When a line of the entries below contains "context", it counts once; state how many such lines there are and nothing else.

Collected data entries:
● ● ● ●
(** What deleteMultipleRoomImages returns for a non-empty list depends on
    the database alone: true exactly when the select of the urls returned
    (even with an error) and the delete returned without error.  Whatever
    Cloudinary and the local cache answer changes nothing; and whenever
    the select returns, the delete of the records is the last call made. *)
Theorem deleteMultipleRoomImages_result (w : DeleteWorld) (imageIds : list string) :
  imageIds ≠ [] →
  (run (deleteMultipleRoomImages w imageIds)).1
  = Ok (match select_in w imageIds, delete_in w imageIds with
        | Ok _, Ok failed => negb failed
        | _, _ => false
        end)
  ∧ (is_ok (select_in w imageIds) = true →
     ∃ before, (run (deleteMultipleRoomImages w imageIds)).2
               = EvDbSelect imageIds :: before ++ [EvDbDelete imageIds]).
Proof.
  intros Hne. destruct imageIds as [|imageId rest]; [done|]. clear Hne.
  set (imageIds := imageId :: rest).
  unfold run, deleteMultipleRoomImages, etry, ebind, call, ret. fold imageIds.
  destruct (select_in w imageIds) as [fetched|] eqn:Hsel; simpl; [|done].
  destruct (error fetched); [by ends_with (@nil event)|].
  destruct (data fetched) as [[|row rows]|]; try by ends_with (@nil event).
  destruct (omap _ (row :: rows)) as [|url urls]; [by ends_with (@nil event)|].
  destruct (deleteMultipleFromCloudinary_extends (cloudinary w) (url :: urls)
              [EvDbSelect imageIds]) as (res & suffix1 & ->).
  destruct (removeCachedImages_extends w (url :: urls) ([EvDbSelect imageIds] ++ suffix1))
    as (suffix2 & ->).
  by ends_with (suffix1 ++ suffix2).
Qed.

(** deleteRoomImage never throws, and what it returns does not depend on
    Cloudinary or on the local cache: it returns true exactly when the
    select of the url returned and either the rpc returned true without
    error or, that failing, the direct delete returned without error.
    The rpc is called whenever the select returns, even with an error; the
    direct delete is called exactly when the rpc returned without
    deleting. *)
Theorem deleteRoomImage_falls_back (w : DeleteOneWorld) (imageId : string) :
  let r := deleteRoomImage w imageId in
  let rpc_deleted :=
    match rpc_delete w with
    | Ok rpc => negb (error rpc) && bool_decide (data rpc = Some true)
    | Throw => false
    end in
  (r.1 = true ↔
   is_ok (select_single w) = true
   ∧ (rpc_deleted = true
      ∨ (is_ok (rpc_delete w) = true ∧ direct_delete w = Ok false)))
  ∧ (RpcDelete imageId ∈ r.2 ↔ is_ok (select_single w) = true)
  ∧ (DirectDelete imageId ∈ r.2 ↔
     is_ok (select_single w) = true ∧ is_ok (rpc_delete w) = true
     ∧ rpc_deleted = false)
  ∧ (rpc_deleted = true → is_ok (select_single w) = true →
     r.1 = true ∧ DirectDelete imageId ∉ r.2).
Proof.
  intros r rpc_deleted. subst r rpc_deleted. unfold deleteRoomImage.
  destruct (select_single w) as [fetched|]; simpl.
  2:{ assert (Hn1 : RpcDelete imageId ∉ [SelectUrl imageId]).
      { intros Hin. apply elem_of_cons in Hin as [Hin|Hin];
          [discriminate|by apply elem_of_nil in Hin]. }
      assert (Hn2 : DirectDelete imageId ∉ [SelectUrl imageId]).
      { intros Hin. apply elem_of_cons in Hin as [Hin|Hin];
          [discriminate|by apply elem_of_nil in Hin]. }
      intuition congruence. }
  set (helpers := if error fetched then [] else _).
  assert (Hnd : DirectDelete imageId ∉ helpers).
  { subst helpers. destruct (error fetched); [by intros ?%elem_of_nil|].
    destruct (data fetched) as [image_url|]; [|by intros ?%elem_of_nil].
    destruct (truthy image_url); [|by intros ?%elem_of_nil].
    intros Hin. repeat (apply elem_of_cons in Hin as [Hin|Hin]; [discriminate|]).
    by apply elem_of_nil in Hin. }
  clearbody helpers.
  assert (Hrpc_in : RpcDelete imageId ∈ SelectUrl imageId :: helpers ++ [RpcDelete imageId]).
  { apply list_elem_of_further, elem_of_app. right. apply list_elem_of_here. }
  assert (Hdd_out : DirectDelete imageId ∉ SelectUrl imageId :: helpers ++ [RpcDelete imageId]).
  { intros Hin. apply elem_of_cons in Hin as [Hin|Hin]; [discriminate|].
    apply elem_of_app in Hin as [Hin|Hin]; [done|].
    apply elem_of_cons in Hin as [Hin|Hin]; [discriminate|by apply elem_of_nil in Hin]. }
  destruct (rpc_delete w) as [rpc|]; simpl; [|intuition congruence].
  destruct (negb (error rpc) && bool_decide (data rpc = Some true)) eqn:Hrpc; simpl;
    [intuition congruence|].
  assert (Hrpc2 : RpcDelete imageId ∈
            (SelectUrl imageId :: helpers ++ [RpcDelete imageId]) ++ [DirectDelete imageId]).
  { apply elem_of_app. by left. }
  assert (Hdd_in : DirectDelete imageId ∈
            (SelectUrl imageId :: helpers ++ [RpcDelete imageId]) ++ [DirectDelete imageId]).
  { apply elem_of_app. right. apply list_elem_of_here. }
  destruct (direct_delete w) as [[|]|]; simpl; intuition congruence.
Qed.

End Backend.

(** ** Who is in the room, and what a download takes *)
Section Participants.
Import Supabase ChatRoomScreen.

Lemma set_add_elem (x y : string) (l : list string) :
  y ∈ set_add x l ↔ y ∈ l ∨ y = x.
Proof.
  unfold set_add. case_bool_decide as Hin.
  - split; [by left|]. intros [?| ->]; done.
  - rewrite elem_of_app, list_elem_of_singleton. done.
Qed.

Lemma set_add_NoDup (x : string) (l : list string) :
  NoDup l → NoDup (set_add x l).
Proof.
  intros Hl. unfold set_add. case_bool_decide as Hin; [done|].
  apply NoDup_app. split; [done|]. split; [|apply NoDup_singleton].
  intros y Hy ->%list_elem_of_singleton. done.
Qed.

Lemma set_add_prefix (x : string) (l : list string) : l `prefix_of` set_add x l.
Proof.
  unfold set_add. case_bool_decide; [done|]. by apply prefix_app_r.
Qed.

(** The loop over the feed, from any set built so far. *)
Lemma participants_loop (l : list RoomImage) (acc : list string) :
  let r :=
    foldl (λ participants image,
             if truthy (uploaded_by image)
                && negb (bool_decide (uploaded_by image ∈ participants))
             then set_add (uploaded_by image) participants
             else participants) acc l in
  (NoDup acc → NoDup r)
  ∧ acc `prefix_of` r
  ∧ ∀ x, x ∈ r ↔ x ∈ acc ∨ (x ≠ "" ∧ ∃ image, image ∈ l ∧ uploaded_by image = x).
Proof.
  revert acc. induction l as [|image l IH]; intros acc; simpl.
  - split; [done|]. split; [done|]. intros x. split; [by left|].
    intros [?|(_ & image & Hin & _)]; [done|]. by apply elem_of_nil in Hin.
  - match goal with |- context [foldl _ ?a l] => set (acc' := a) end.
    assert (Hacc' : (NoDup acc → NoDup acc') ∧ acc `prefix_of` acc'
                    ∧ ∀ x, x ∈ acc' ↔ x ∈ acc ∨ (x ≠ "" ∧ uploaded_by image = x)).
    { subst acc'. unfold truthy.
      destruct (bool_decide (uploaded_by image = "")) eqn:Hempty; simpl.
      - apply bool_decide_eq_true in Hempty. split; [done|]. split; [done|].
        intros x. split; [by left|]. intros [?|[Hx <-]]; done.
      - apply bool_decide_eq_false in Hempty.
        destruct (bool_decide (uploaded_by image ∈ acc)) eqn:Hin; simpl.
        + apply bool_decide_eq_true in Hin. split; [done|]. split; [done|].
          intros x. split; [by left|]. intros [?|[_ <-]]; done.
        + split; [apply set_add_NoDup|]. split; [apply set_add_prefix|].
          intros x. rewrite set_add_elem. split.
          * intros [?| ->]; [by left|by right].
          * intros [?|[_ <-]]; [by left|by right]. }
    destruct Hacc' as (Hnd' & Hpre' & Hel').
    destruct (IH acc') as (Hnd & Hpre & Hel).
    split; [by intros ?%Hnd'%Hnd|]. split; [by etrans|].
    intros x. rewrite Hel, Hel'. split.
    + intros [[?|[Hx Hup]]|(Hx & img & Hin & Hup)].
      * by left.
      * right. split; [done|]. exists image. split; [apply list_elem_of_here|done].
      * right. split; [done|]. exists img. split; [by apply list_elem_of_further|done].
    + intros [?|(Hx & img & Hin & Hup)]; [by left; left|].
      apply elem_of_cons in Hin as [-> | Hin].
      * left. right. done.
      * right. split; [done|]. by exists img.
Qed.

(** getUniqueParticipants lists every participant once, the user first
    (even with an empty name); the others are exactly the creator of the
    room and the uploaders of the images in the feed, those with an empty
    name left out. *)
Theorem getUniqueParticipants_lists_each_once (p : Props) (s : Screen) :
  NoDup (getUniqueParticipants p s)
  ∧ head (getUniqueParticipants p s) = Some (userName p)
  ∧ ∀ x, x ∈ getUniqueParticipants p s ↔
         x = userName p
         ∨ (x ≠ "" ∧ (x = created_by (room p)
                      ∨ ∃ image, image ∈ images s ∧ uploaded_by image = x)).
Proof.
  unfold getUniqueParticipants.
  match goal with |- context [foldl _ ?a (images s)] => set (start := a) end.
  assert (Hstart : NoDup start ∧ [userName p] `prefix_of` start
                   ∧ ∀ x, x ∈ start ↔ x = userName p
                                       ∨ (x ≠ "" ∧ x = created_by (room p))).
  { subst start. unfold truthy. change (set_add (userName p) []) with [userName p].
    destruct (bool_decide (created_by (room p) = "")) eqn:Hempty; simpl.
    - apply bool_decide_eq_true in Hempty. split; [apply NoDup_singleton|].
      split; [done|]. intros x. rewrite list_elem_of_singleton.
      split; [by left|]. intros [?|[Hx ->]]; done.
    - apply bool_decide_eq_false in Hempty.
      destruct (bool_decide (created_by (room p) = userName p)) eqn:Hsame; simpl.
      + apply bool_decide_eq_true in Hsame. split; [apply NoDup_singleton|].
        split; [done|]. intros x. rewrite list_elem_of_singleton.
        split; [by left|]. intros [?|[_ ->]]; done.
      + split; [apply set_add_NoDup, NoDup_singleton|].
        split; [apply set_add_prefix|].
        intros x. rewrite set_add_elem, list_elem_of_singleton. split.
        * intros [?| ->]; [by left|by right].
        * intros [?|[_ ->]]; [by left|by right]. }
  destruct Hstart as (Hnd0 & Hpre0 & Hel0).
  destruct (participants_loop (images s) start) as (Hnd & Hpre & Hel).
  split; [by apply Hnd|]. split.
  - destruct (transitivity Hpre0 Hpre) as [rest ->]. done.
  - intros x. rewrite Hel, Hel0. split.
    + intros [[?|[? ?]]|[? ?]]; [by left|right..]; split; auto.
    + intros [?|[Hx [?|?]]]; [by left; left|by left; right|by right].
Qed.

End Participants.

Section DownloadChoice.
Import Supabase ChatRoomScreen.


End DownloadChoice.

(** ** Room codes *)
Section RoomCode.
Import Supabase.

Lemma length_chars (s : string) : String.length s = length (chars s).
Proof. induction s as [|c s IH]; simpl; congruence. Qed.

Lemma get_in_chars (s : string) (n : nat) :
  (n < String.length s)%nat → ∃ c, String.get n s = Some c ∧ c ∈ chars s.
Proof.
  revert n. induction s as [|c s IH]; intros n Hn; simpl in *; [lia|].
  destruct n as [|n].
  - exists c. split; [done|]. apply list_elem_of_here.
  - destruct (IH n) as (c' & Hget & Hin); [lia|].
    exists c'. split; [done|]. by apply list_elem_of_further.
Qed.

(** chars.charAt(Math.floor(r * chars.length)) for r in [0, 1). *)
Lemma random_char (r : Q) :
  (0 <= r)%Q → (r < 1)%Q →
  ∃ c, charAt room_code_chars
         (Qfloor (r * inject_Z (Z.of_nat (String.length room_code_chars))))
       = String c "" ∧ c ∈ chars room_code_chars.
Proof.
  intros H0 H1. change (Z.of_nat (String.length room_code_chars)) with 32%Z.
  set (i := Qfloor (r * inject_Z 32)).
  assert (0 ≤ i < 32)%Z as Hi.
  { subst i. split.
    - change 0%Z with (Qfloor 0). apply Qfloor_resp_le.
      change (inject_Z 32) with 32%Q. lra.
    - apply Z.lt_nge. intros Hge.
      assert (inject_Z 32 <= inject_Z (Qfloor (r * inject_Z 32)))%Q as Hq
        by (rewrite <- Zle_Qle; exact Hge).
      pose proof (Qfloor_le (r * inject_Z 32)) as Hle.
      change (inject_Z 32) with 32%Q in *. lra. }
  unfold charAt. rewrite (proj2 (Z.ltb_ge i 0)) by lia.
  destruct (get_in_chars room_code_chars (Z.to_nat i)) as (c & -> & Hin).
  { change (String.length room_code_chars) with 32%nat. lia. }
  by exists c.
Qed.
● ● ● ●
Response box >>
2